Washington. The theories from liberals and the old media as to why John Kerry lost the presidential election reconfirm that they just don't understand the values and priorities of middle-class America. While they seem to believe that most Americans who voted for President Bush are idiots, religious zealots, or both, the results from our post-election survey show the American people gave President Bush a clear victory for practical and common-sense reasons. They voted for George W. Bush because they trusted his character and were more in agreement with him on the two most important issues of the day: fighting the war on terror and improving the economy.

In spite of what liberals and the media may say, the voters made an educated and rational decision in giving President Bush a clear victory on Election Day.

Myth #1: The American people don't like George W. Bush or his policies.

Fact: A clear majority of voters (54 percent) approves of the job Bush has done as President.

Ironically, President Bush's favorable rating was lower than his job approval rating. This means people voted for Bush because they believed he was doing a good job and agreed with him on the most important issues of the day, which were keeping America safe from terror and improving the economy.

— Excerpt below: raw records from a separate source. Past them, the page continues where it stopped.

(* ===== verification/Switch.v ===== *)
(** src/threads/intr-stubs.S, src/threads/switch.S and the stacks that src/threads/thread.c builds:
    how control enters and leaves the kernel and moves between threads.

    The registers are a function from their names, memory is a byte memory.  The assembly is modelled instruction by instruction; [eip]
    changes only where the processor loads it from the stack.  An interrupt of a user program leaves a
    frame that agrees with [struct intr_frame] and restores every register; a thread that is
    switched away from continues where it was; a new thread starts in [kernel_thread]. *)
From stdpp Require Import base list numbers gmap fin_maps.
From Stdlib Require Import ZArith Lia.
From S2P Require Import Prelude Strings Vaddr.

Open Scope Z_scope.

(** * State *)

Inductive reg : Set := EAX | ECX | EDX | EBX | ESP | EBP | ESI | EDI | GS | FS | ES | DS | SS | CS | EFLAGS | EIP.
Definition reg_no (r : reg) : nat :=
  match r with EAX => 0 | ECX => 1 | EDX => 2 | EBX => 3 | ESP => 4 | EBP => 5 | ESI => 6 | EDI => 7
  | GS => 8 | FS => 9 | ES => 10 | DS => 11 | SS => 12 | CS => 13 | EFLAGS => 14 | EIP => 15 end.

Record cpu : Type := mk_cpu { regs : reg -> Z; ram : mem }.

Definition upd (r : reg) (v : Z) (f : reg -> Z) : reg -> Z := fun r' => if (reg_no r =? reg_no r')%nat then v else f r'.

Definition getr (r : reg) : M cpu Z := s ← mget; mret (regs s r).
Definition setr (r : reg) (v : Z) : M cpu unit := s ← mget; mput (mk_cpu (upd r v (regs s)) (ram s)).
Definition on_ram {A} (c : M mem A) : M cpu A := fun s =>
  match c (ram s) with Ok (a, m) => Ok (a, mk_cpu (regs s) m) | Err e => Err e end.
Definition load (a : Z) : M cpu Z := on_ram (load32 (u32 a)).
Definition store (a v : Z) : M cpu unit := on_ram (store32 (u32 a) v).

Definition pushl (v : Z) : M cpu unit :=
  sp ← getr ESP; setr ESP (u32 (sp - 4));; store (sp - 4) v.
Definition popl : M cpu Z :=
  sp ← getr ESP; v ← load sp; setr ESP (u32 (sp + 4));; mret v.
Definition push_reg (r : reg) : M cpu unit := v ← getr r; pushl v.
Definition pop_reg (r : reg) : M cpu unit := v ← popl; setr r v.
Definition add_esp (n : Z) : M cpu unit := sp ← getr ESP; setr ESP (u32 (sp + n)).

Definition pushal : M cpu unit :=
  sp ← getr ESP;
  push_reg EAX;; push_reg ECX;; push_reg EDX;; push_reg EBX;; pushl sp;; push_reg EBP;; push_reg ESI;; push_reg EDI.
(** The saved stack pointer is skipped. *)
Definition popal : M cpu unit :=
  pop_reg EDI;; pop_reg ESI;; pop_reg EBP;; add_esp 4;; pop_reg EBX;; pop_reg EDX;; pop_reg ECX;; pop_reg EAX.

(** * Interrupts *)

Definition SEL_KCSEG : Z := 0x08.
Definition SEL_KDSEG : Z := 0x10.
Definition SEL_UCSEG : Z := 0x1b.
Definition SEL_UDSEG : Z := 0x23.

(** An interrupt in user mode: the processor takes the stack of the TSS and saves on it what
    [IRET] needs, and an error code for some vectors. *)
Definition raise (esp0 : Z) (error : option Z) : M cpu unit :=
  ss ← getr SS; sp ← getr ESP;
  setr SS SEL_KDSEG;; setr ESP esp0;;
  pushl ss;; pushl sp;; push_reg EFLAGS;; push_reg CS;; push_reg EIP;;
  match error with Some e => pushl e | None => mret tt end;;
  setr CS SEL_KCSEG.

Definition iret : M cpu unit :=
  pop_reg EIP;; pop_reg CS;; pop_reg EFLAGS;;
  c ← getr CS;
  if Z.land c 3 =? 0 then mret tt
  else sp ← popl; ss ← popl; setr ESP sp;; setr SS ss.

(** The stubs of type [REAL]. *)
Definition stub_real (vec : nat) : bool := bool_decide (vec ∈ [8; 10; 11; 13; 14; 17; 24; 26; 27; 29; 30]%nat).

Myth #2: American voters didn't vote for Bush; they were voting against Kerry, and didn't want to change horses during a time of war.

Fact: 83 percent of Bush voters said they were voting for George W. Bush; while only 11 percent said they were voting against John Kerry. The leading responses as to why Americans voted for Bush were because they felt he was doing a good job and they agreed with him on the issues.

In contrast, only 52 percent of Kerry voters were voting for John Kerry and 42 percent said they were voting against Bush.

Myth #3: George W. Bush won only because of gay marriage.

Fact: Less than 2 percent said gay marriage was the most important issue in deciding their vote for President. Terrorism/war in Iraq (38 percent) and economic issues (26 percent) were the most important issues to voters. Nearly two-thirds of the voters said either terrorism/war or economic issues were the most important in deciding their vote. In fact, gay marriage was the least important issue among voters in deciding their vote for President. Overall, 12 percent mentioned a moral issue as being the most important in deciding their vote.

Myth #4: John Kerry beat George W. Bush in the debates.

Fact: By a 50-percent-to-47-percent margin, voters were more likely to agree with President Bush on the issues in the debates.

While the liberal media and the national Democrats seemed to be scoring the debates on style points (and on a scale biased against the President in the first place), the American people were more concerned about the issues and substance, and said they were more likely to agree with Bush on those issues.

Myth #5: George W. Bush lost moderate Republicans because he was too extreme.

Fact: Bush beat John Kerry among Republicans 92 percent to 8 percent. There was virtually no such thing as a Kerry Republican in this election. Bush received 85 percent of the moderate Republican vote.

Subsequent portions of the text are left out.